Data shown
--- START ---

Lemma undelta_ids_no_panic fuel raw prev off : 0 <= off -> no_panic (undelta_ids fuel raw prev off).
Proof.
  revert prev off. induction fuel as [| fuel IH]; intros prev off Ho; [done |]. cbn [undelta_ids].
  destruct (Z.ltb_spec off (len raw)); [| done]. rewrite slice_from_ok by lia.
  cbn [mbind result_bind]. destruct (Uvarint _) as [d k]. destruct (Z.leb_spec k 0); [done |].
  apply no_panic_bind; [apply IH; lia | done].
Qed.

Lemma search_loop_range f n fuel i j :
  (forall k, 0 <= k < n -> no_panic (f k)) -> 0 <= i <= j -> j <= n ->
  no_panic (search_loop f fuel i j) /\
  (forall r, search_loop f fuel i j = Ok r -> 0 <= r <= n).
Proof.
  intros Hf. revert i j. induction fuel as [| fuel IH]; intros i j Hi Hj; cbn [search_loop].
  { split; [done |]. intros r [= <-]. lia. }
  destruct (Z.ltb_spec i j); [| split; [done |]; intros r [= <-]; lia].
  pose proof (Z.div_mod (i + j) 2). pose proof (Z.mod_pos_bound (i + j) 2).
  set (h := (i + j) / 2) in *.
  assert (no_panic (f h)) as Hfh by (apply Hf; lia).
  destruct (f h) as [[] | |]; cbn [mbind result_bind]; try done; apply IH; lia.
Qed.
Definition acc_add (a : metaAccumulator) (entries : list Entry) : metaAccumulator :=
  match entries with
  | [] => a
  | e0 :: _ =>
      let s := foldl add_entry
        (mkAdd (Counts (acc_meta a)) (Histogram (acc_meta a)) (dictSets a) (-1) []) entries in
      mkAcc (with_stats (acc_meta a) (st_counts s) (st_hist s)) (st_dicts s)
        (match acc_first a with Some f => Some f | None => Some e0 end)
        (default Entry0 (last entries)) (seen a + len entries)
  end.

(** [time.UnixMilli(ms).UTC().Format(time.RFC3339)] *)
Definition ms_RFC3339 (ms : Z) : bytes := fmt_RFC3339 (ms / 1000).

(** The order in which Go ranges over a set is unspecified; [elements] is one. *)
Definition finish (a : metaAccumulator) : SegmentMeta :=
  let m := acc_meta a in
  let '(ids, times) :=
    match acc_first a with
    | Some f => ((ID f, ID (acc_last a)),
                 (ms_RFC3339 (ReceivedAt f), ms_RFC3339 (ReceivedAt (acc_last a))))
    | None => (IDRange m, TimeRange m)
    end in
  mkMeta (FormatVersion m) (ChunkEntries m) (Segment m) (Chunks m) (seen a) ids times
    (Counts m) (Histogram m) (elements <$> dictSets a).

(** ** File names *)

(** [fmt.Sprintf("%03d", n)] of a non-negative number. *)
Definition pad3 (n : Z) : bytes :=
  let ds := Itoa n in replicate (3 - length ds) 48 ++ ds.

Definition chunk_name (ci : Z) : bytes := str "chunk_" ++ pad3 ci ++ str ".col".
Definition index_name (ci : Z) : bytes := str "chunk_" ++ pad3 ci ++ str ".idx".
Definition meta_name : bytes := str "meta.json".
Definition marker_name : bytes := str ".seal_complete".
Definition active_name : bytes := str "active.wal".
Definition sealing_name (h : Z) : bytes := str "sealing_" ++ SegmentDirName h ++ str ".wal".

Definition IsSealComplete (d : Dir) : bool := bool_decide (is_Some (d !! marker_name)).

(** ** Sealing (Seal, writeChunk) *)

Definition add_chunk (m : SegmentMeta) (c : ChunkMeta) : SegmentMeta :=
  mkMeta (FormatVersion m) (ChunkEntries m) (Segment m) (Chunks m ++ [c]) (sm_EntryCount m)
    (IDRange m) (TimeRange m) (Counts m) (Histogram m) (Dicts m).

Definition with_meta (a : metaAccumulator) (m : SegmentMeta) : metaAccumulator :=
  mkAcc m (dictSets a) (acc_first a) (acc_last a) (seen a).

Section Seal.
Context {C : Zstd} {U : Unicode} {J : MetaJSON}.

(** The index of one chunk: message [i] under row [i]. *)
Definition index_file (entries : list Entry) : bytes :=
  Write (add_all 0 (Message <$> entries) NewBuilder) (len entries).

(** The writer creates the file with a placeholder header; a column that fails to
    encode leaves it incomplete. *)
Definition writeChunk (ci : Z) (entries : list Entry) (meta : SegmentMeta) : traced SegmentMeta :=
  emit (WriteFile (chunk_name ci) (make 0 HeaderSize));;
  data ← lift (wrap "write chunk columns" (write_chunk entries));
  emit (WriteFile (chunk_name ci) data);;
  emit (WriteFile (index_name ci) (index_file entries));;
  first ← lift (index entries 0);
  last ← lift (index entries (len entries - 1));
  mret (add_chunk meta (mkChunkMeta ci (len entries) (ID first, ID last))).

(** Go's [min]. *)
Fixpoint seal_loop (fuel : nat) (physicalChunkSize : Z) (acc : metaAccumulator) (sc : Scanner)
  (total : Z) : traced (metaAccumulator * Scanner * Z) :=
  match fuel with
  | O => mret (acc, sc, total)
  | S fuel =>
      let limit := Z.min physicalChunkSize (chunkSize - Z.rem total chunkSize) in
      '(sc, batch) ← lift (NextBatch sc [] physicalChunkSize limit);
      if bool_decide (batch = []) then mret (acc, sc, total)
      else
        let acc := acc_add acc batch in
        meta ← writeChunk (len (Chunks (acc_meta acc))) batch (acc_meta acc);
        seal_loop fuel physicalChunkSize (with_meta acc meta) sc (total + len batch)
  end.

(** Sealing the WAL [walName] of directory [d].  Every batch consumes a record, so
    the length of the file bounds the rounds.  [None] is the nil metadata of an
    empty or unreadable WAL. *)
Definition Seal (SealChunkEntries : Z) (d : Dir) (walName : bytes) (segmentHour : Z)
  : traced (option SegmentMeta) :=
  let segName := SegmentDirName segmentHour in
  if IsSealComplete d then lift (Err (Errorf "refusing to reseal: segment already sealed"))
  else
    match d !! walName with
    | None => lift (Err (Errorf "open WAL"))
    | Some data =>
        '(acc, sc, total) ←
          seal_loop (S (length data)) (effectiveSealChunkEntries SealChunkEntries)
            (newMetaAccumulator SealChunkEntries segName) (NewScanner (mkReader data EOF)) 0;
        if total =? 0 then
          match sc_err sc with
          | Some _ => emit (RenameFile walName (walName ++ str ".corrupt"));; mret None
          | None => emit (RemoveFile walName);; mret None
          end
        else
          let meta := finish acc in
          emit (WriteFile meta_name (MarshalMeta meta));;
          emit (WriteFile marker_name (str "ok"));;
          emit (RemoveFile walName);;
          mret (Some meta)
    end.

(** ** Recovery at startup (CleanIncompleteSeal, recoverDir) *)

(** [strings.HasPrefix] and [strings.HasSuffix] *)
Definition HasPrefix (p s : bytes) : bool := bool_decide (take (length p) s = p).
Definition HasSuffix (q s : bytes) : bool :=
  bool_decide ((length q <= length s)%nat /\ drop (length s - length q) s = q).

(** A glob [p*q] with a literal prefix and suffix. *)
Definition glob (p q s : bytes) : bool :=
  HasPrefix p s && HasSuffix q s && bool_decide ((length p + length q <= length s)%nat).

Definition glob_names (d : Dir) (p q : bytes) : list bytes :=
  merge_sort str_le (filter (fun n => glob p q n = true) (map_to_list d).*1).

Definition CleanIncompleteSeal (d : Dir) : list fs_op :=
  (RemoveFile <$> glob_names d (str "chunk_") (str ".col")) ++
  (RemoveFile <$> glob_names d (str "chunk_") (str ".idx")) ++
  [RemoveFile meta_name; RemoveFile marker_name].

--- END ---
--- START ---

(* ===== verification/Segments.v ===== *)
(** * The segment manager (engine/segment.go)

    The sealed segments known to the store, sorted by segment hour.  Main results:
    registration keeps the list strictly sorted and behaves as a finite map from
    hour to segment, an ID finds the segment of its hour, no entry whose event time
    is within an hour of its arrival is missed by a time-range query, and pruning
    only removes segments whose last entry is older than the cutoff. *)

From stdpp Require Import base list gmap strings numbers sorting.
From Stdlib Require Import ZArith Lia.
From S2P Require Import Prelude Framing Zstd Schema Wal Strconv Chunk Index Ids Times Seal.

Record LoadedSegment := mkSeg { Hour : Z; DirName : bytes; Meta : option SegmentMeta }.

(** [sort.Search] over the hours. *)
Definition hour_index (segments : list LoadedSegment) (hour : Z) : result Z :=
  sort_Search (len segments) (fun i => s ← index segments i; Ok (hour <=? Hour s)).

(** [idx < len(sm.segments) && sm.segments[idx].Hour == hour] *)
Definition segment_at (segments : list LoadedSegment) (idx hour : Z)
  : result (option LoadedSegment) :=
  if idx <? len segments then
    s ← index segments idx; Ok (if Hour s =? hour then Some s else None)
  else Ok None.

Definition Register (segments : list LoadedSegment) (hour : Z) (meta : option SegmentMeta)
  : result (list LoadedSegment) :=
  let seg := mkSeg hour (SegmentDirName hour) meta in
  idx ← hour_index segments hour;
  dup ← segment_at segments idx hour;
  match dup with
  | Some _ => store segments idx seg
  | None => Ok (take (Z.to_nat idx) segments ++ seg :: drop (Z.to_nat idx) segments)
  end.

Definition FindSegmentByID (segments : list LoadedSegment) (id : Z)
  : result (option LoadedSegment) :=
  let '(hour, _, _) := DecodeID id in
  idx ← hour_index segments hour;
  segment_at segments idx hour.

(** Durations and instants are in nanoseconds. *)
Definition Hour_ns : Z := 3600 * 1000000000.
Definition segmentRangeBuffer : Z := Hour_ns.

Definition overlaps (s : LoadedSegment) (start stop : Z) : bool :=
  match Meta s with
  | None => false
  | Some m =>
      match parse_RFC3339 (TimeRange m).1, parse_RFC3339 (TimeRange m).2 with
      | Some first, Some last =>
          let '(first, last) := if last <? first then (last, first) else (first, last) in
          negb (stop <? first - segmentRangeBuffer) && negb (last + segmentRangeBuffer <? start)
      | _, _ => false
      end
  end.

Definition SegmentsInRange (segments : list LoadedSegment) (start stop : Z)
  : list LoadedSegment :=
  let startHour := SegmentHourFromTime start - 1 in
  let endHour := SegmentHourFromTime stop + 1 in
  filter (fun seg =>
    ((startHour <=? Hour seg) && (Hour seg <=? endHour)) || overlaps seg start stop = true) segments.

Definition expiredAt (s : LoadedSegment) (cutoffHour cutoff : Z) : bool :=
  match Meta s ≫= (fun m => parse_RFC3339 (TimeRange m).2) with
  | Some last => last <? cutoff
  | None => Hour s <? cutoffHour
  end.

--- END ---

Required work
In the listing above, find the line containing "Lemma undelta_ids_no_panic fuel" and the line containing "no_panic (search_loop f fuel i j) /\", then retype both and every line between them exactly, with nothing else.

Response to the exercise
Lemma undelta_ids_no_panic fuel raw prev off : 0 <= off -> no_panic (undelta_ids fuel raw prev off).
Proof.
  revert prev off. induction fuel as [| fuel IH]; intros prev off Ho; [done |]. cbn [undelta_ids].
  destruct (Z.ltb_spec off (len raw)); [| done]. rewrite slice_from_ok by lia.
  cbn [mbind result_bind]. destruct (Uvarint _) as [d k]. destruct (Z.leb_spec k 0); [done |].
  apply no_panic_bind; [apply IH; lia | done].
Qed.

Lemma search_loop_range f n fuel i j :
  (forall k, 0 <= k < n -> no_panic (f k)) -> 0 <= i <= j -> j <= n ->
  no_panic (search_loop f fuel i j) /\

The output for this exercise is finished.